How serious is the interaction between Ketorolac and Warfarin?
This interaction is classified as "moderate" severity by the FDA. Moderate interactions may worsen your condition or change how your medications work.
Why do Ketorolac and Warfarin interact?
Both drugs interfere with how your blood clots, which increases the risk of bleeding. Taking them together creates an additive effect that makes it harder for your body to stop a bleed.
Understanding the Ketorolac and Warfarin Interaction
FDA-approved prescribing information for these two drugs flags their combination as a moderate-severity interaction. Ketorolac belongs to the Nonsteroidal Anti-Inflammatory Drug (NSAID) class and Warfarin belongs to the Vitamin K Antagonist (Anticoagulant) class - two categories that can collide when co-prescribed. The mechanism described in FDA labeling is: Both drugs interfere with how your blood clots, which increases the risk of bleeding. Severity tiers matter: major flags generally advise avoidance, moderate flags often require monitoring or dose adjustment, and minor flags may only call for awareness.
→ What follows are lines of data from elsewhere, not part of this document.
Definition AddRtpPacketAndGenerateFec {R : Type} (self : ProducerFec) (data_buffer : list Z)
  (payload_length rtp_header_length : Z) : flow R (Z * ProducerFec) :=
  let params := match media_packets_fec_ self with [] => new_params_ self | _ => params_ self end in
  let! b := rd data_buffer 1 in
  let marker_bit := negb (Z.land b kRtpMarkerBitMask =? 0) in
  let! media :=
    if Zlen (media_packets_fec_ self) <? kMaxMediaPackets then
      let! packet := media_packet data_buffer payload_length rtp_header_length in
      Cont (media_packets_fec_ self ++ [packet])
    else Cont (media_packets_fec_ self) in
  let self := mkProducer (generated_fec_packets_ self) media (fec_packets_ self)
    (if marker_bit then num_frames_ self + 1 else num_frames_ self) (negb marker_bit)
    (num_first_partition_ self) (minimum_media_packets_fec_ self) params (new_params_ self) in
  let! generate :=
    if incomplete_frame_ self then Cont false
    else if num_frames_ self =? max_fec_frames (params_ self) then Cont true
    else
      let! below := ExcessOverheadBelowMax self in
      Cont (below && MinimumMediaPacketsReached self) in
  if generate then
    let! (ret, generated, fec) :=
      call (GenerateFEC alloc (generated_fec_packets_ self) (media_packets_fec_ self)
        (u8 (fec_rate (params_ self))) (num_first_partition_ self) (use_uep_protection (params_ self))
        (fec_mask_type (params_ self))) in
    let self := set_generated self generated (fec_packets_ self ++ fec) in
    match fec_packets_ self with
    | [] => Cont (ret, DeletePackets (set_frames self 0 (incomplete_frame_ self)))
    | _ => Cont (ret, self)
    end
  else Cont (0, self).

(** [None] is a null pointer. *)
Definition GetFecPacket {R : Type} (self : ProducerFec) (red_pl_type fec_pl_type seq_num rtp_header_length : Z)
  : flow R (option RedPacket * ProducerFec) :=
  match fec_packets_ self with
  | [] => Cont (None, self)
  | front :: rest =>
      let! packet_to_send := rd (generated_fec_packets_ self) front in
      let! last_media_packet := rd (media_packets_fec_ self) (Zlen (media_packets_fec_ self) - 1) in
      let return_packet :=
        new_RedPacket (pkt_length packet_to_send + kREDForFECHeaderLength + rtp_header_length) in
      let! return_packet :=
        CreateHeader return_packet (pkt_data last_media_packet) rtp_header_length red_pl_type fec_pl_type in
      let! return_packet := SetSeqNum return_packet seq_num in
      let! return_packet := ClearMarkerBit return_packet in
      let! return_packet :=
        AssignPayload return_packet (pkt_data packet_to_send) 0 (pkt_length packet_to_send) in
      let self := set_generated self (generated_fec_packets_ self) rest in
      match rest with
      | [] => Cont (Some return_packet, set_frames (DeletePackets self) 0 (incomplete_frame_ self))
      | _ => Cont (Some return_packet, self)
      end
  end.
End producer.

(** ** What the packets look like *)

(** The second byte of a header, and a header: its first byte, type and marker, number,
    and what follows. *)
Definition type_byte (pt : Z) (marker : bool) : Z := if marker then Z.lor (u8 pt) kRtpMarkerBitMask else u8 pt.
Definition hdr (b0 pt : Z) (marker : bool) (sn : Z) (T : list Z) : list Z :=
  [b0; type_byte pt marker] ++ be16 sn ++ T.

Lemma type_byte_back pt marker :
  0 <= pt < 128 ->
  Z.land (type_byte pt marker) 127 = pt /\
  negb (Z.land (type_byte pt marker) 128 =? 0) = marker /\
  (forall pt', 0 <= pt' < 128 -> u8 (Z.land (type_byte pt marker) 128 + pt') = type_byte pt' marker) /\
  Z.land (type_byte pt marker) 127 = type_byte pt false /\ is_u8 (type_byte pt marker).
Proof.
  intros Hp.
  assert (H := seqZ_check (fun pt => (Z.land (type_byte pt marker) 127 =? pt)
    && (Z.land (type_byte pt marker) 128 =? if marker then 128 else 0) && (type_byte pt false =? pt)
    && (0 <=? type_byte pt marker) && (type_byte pt marker <? 256)) 128 pt
    ltac:(destruct marker; vm_compute; reflexivity) Hp). cbv beta in H.
  rewrite !andb_true_iff, !Z.eqb_eq in H. destruct H as [[[[H1 H2] H3] H4%Z.leb_le] H5%Z.ltb_lt].
  split_and!; try done; [by rewrite H2; destruct marker| |congruence].
  intros pt' Hp'. rewrite H2.
  assert (H := seqZ_check (fun pt => u8 ((if marker then 128 else 0) + pt) =? type_byte pt marker) 128 pt'
    ltac:(destruct marker; vm_compute; reflexivity) Hp'). by apply Z.eqb_eq in H.
Qed.

Lemma Zlen_hdr b0 pt marker sn T : Zlen (hdr b0 pt marker sn T) = 4 + Zlen T.
Proof. unfold hdr. rewrite Zlen_app, Zlen_app, Zlen_be16. change (Zlen [_; _]) with 2. lia. Qed.

Lemma copy_front {R} (dst src tail : list Z) n :
  n = Zlen src -> n <= Zlen dst -> copy (R := R) dst 0 (src ++ tail) 0 n = Cont (put dst 0 src).
Proof.
  intros -> Hn. unfold copy. rewrite blk_get_front by done. cbn [flow_bind]. by apply blk_put_put; lia.
Qed.

Lemma copy_from {R} (dst done_ a src tail : list Z) p off n :
  p = Zlen done_ -> off = Zlen a -> n = Zlen src -> p + n <= Zlen dst ->
  copy (R := R) (put dst 0 done_) p (a ++ src ++ tail) off n = Cont (put dst 0 (done_ ++ src)).
Proof.
  intros -> -> -> Hn. unfold copy. rewrite blk_get_app by done. cbn [flow_bind]. by apply blk_put_step; lia.
Qed.

Lemma rd_1 {R} (a b : Z) l : rd (R := R) (a :: b :: l) 1 = Cont b.
Proof. done. Qed.

Lemma wr_1 {R} (a b x : Z) l : wr (R := R) (a :: b :: l) 1 x = Cont (a :: x :: l).
Proof. rewrite wr_Cont by (unfold Zlen; simpl; lia). done. Qed.

Lemma put_hdr buf b0 pt marker sn T r :
  put buf 0 (hdr b0 pt marker sn T ++ r)
  = b0 :: type_byte pt marker :: be16 sn ++ T ++ r ++ zdrop (4 + Zlen T + Zlen r) buf.
Proof.
  rewrite put_0. unfold hdr. rewrite <- !app_assoc. cbn [app].
  assert (E : Zlen (b0 :: type_byte pt marker :: be16 sn ++ T ++ r) = 4 + Zlen T + Zlen r)
    by (rewrite !Zlen_cons, !Zlen_app, Zlen_be16; lia).
  by rewrite E.
Qed.

(** The type and the marker in a header. *)
Lemma retype_hdr {R} buf b0 pt marker sn T r pt' :
  0 <= pt < 128 -> 0 <= pt' < 128 ->
  (let! b := rd (R := R) (put buf 0 (hdr b0 pt marker sn T ++ r)) 1 in
   let! data := wr (put buf 0 (hdr b0 pt marker sn T ++ r)) 1 (Z.land b 128) in
   let! b := rd data 1 in
   wr data 1 (u8 (b + pt'))) = Cont (put buf 0 (hdr b0 pt' marker sn T ++ r)).
Proof.
  intros Hp Hp'. destruct (type_byte_back pt marker Hp) as (_ & _ & E & _).
  rewrite !put_hdr, rd_1. cbn [flow_bind]. rewrite wr_1. cbn [flow_bind]. rewrite rd_1. cbn [flow_bind].
  by rewrite wr_1, E.
Qed.

Section red.
Context (alloc : Z -> list Z).
Hypothesis alloc_length : forall n, 0 <= n -> Zlen (alloc n) = n.

(** The header of a RED packet over a header with type [pt]. *)
Lemma CreateHeader_bytes {R} length b0 pt marker sn T tail red pl hl :
  0 <= pt < 128 -> 0 <= red < 128 -> 0 <= pl < 128 -> hl = 4 + Zlen T -> hl + 1 <= length ->
  CreateHeader (R := R) (new_RedPacket alloc length) (hdr b0 pt marker sn T ++ tail) hl red pl
  = Cont (mkRed (put (alloc length) 0 (hdr b0 red marker sn T ++ [pl])) length (hl + 1)).
Proof.
  intros Hpt Hred Hpl -> Hl. pose proof (Zlen_nonneg T). unfold CreateHeader. cbn [new_RedPacket red_data red_length].
  assert (Ha := alloc_length length ltac:(lia)).
  rewrite copy_front by (rewrite ?Zlen_hdr; lia). cbn [flow_bind].
  assert (E := retype_hdr (R := R) (alloc length) b0 pt marker sn T [] red Hpt Hred).
  rewrite !app_nil_r in E. destruct (rd (R := R) _ 1) as [b| |]; [|done..]. cbn [flow_bind] in *.
  destruct (wr (R := R) _ 1 _) as [d| |]; [|done..]. cbn [flow_bind] in *.
  destruct (rd (R := R) d 1) as [b'| |]; [|done..]. cbn [flow_bind] in *. rewrite E. cbn [flow_bind].
  rewrite put_step by (rewrite ?Zlen_hdr; lia). cbn [flow_bind].
  rewrite (u8_id pl) by (unfold is_u8; lia). done.
Qed.

(** A media packet in a RED packet. *)
Lemma BuildRedPacket_bytes {R} b0 pt marker sn T payload tail red hl :
  0 <= pt < 128 -> 0 <= red < 128 -> hl = 4 + Zlen T ->
  BuildRedPacket (R := R) alloc (hdr b0 pt marker sn T ++ payload ++ tail) (Zlen payload) hl red
  = Cont (mkRed (hdr b0 red marker sn T ++ [pt] ++ payload) (Zlen payload + 1 + hl) (hl + 1)).
Proof.
  intros Hpt Hred ->. pose proof (Zlen_nonneg T). pose proof (Zlen_nonneg payload).
  destruct (type_byte_back pt marker Hpt) as (E1 & _). unfold BuildRedPacket, kREDForFECHeaderLength.
  change (rd (R := R) (hdr b0 pt marker sn T ++ payload ++ tail) 1) with (Cont (R := R) (type_byte pt marker)).
  cbn [flow_bind]. rewrite E1, CreateHeader_bytes by lia. cbn [flow_bind].
  unfold AssignPayload. cbn [red_data red_length red_header_length].
  rewrite copy_from; [|rewrite Zlen_app, Zlen_hdr; reflexivity|by rewrite Zlen_hdr|done|rewrite alloc_length; lia].
  cbn [flow_bind]. rewrite <- app_assoc, put_0. rewrite zdrop_all, app_nil_r; [done|].
  rewrite alloc_length by lia. rewrite !Zlen_app, Zlen_hdr. change (Zlen [pt]) with 1. lia.
Qed.

(** The copy of a media packet that is protected. *)
Lemma media_packet_bytes {R} m payload tail hl :
  Zlen m = hl -> hl + Zlen payload <= IP_PACKET_SIZE ->
  media_packet (R := R) alloc (m ++ payload ++ tail) (Zlen payload) hl
  = Cont (mkPacket (hl + Zlen payload) (put (alloc IP_PACKET_SIZE) 0 (m ++ payload))).
Proof.
  intros <- Hl. unfold media_packet, IP_PACKET_SIZE in *. pose proof (Zlen_nonneg m). pose proof (Zlen_nonneg payload).
  rewrite u16_id by (unfold is_u16; lia). rewrite app_assoc.
  rewrite copy_front by (rewrite ?alloc_length, ?Zlen_app; lia). cbn [flow_bind]. do 2 f_equal. lia.
Qed.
Context around a specific patient determines real-world impact. Ketorolac has 3 total documented interactions on file in this dataset, and Warfarin has 163. Each additional medication compounds the interaction surface, which is why pharmacists run full-profile checks rather than evaluating one pair at a time. FDA-derived guidance for this pair is: Your doctor should monitor your blood tests closely while you are taking these medications. Timing of doses, renal and hepatic function, age, and other concurrent prescriptions all shape whether a labeled interaction matters clinically.
An interaction flag is not a verdict. A large share of labeled interactions are managed routinely in clinical practice, the fix may be as simple as spacing doses or adding a monitoring test. Others require the prescriber to choose a different medication entirely. This page surfaces FDA-sourced labeling and openFDA data for educational purposes only; it is not medical advice and cannot account for your full clinical picture. Never start, stop, or adjust either Ketorolac or Warfarin based on a web page, speak with your prescriber or pharmacist before making any change.
Sources: FDA Drug Labels (SPL) via openFDA (2026). This is for informational purposes only and is not medical advice. Always consult your healthcare provider about drug interactions.
Read our methodology - how this data is sourced, computed, and verified.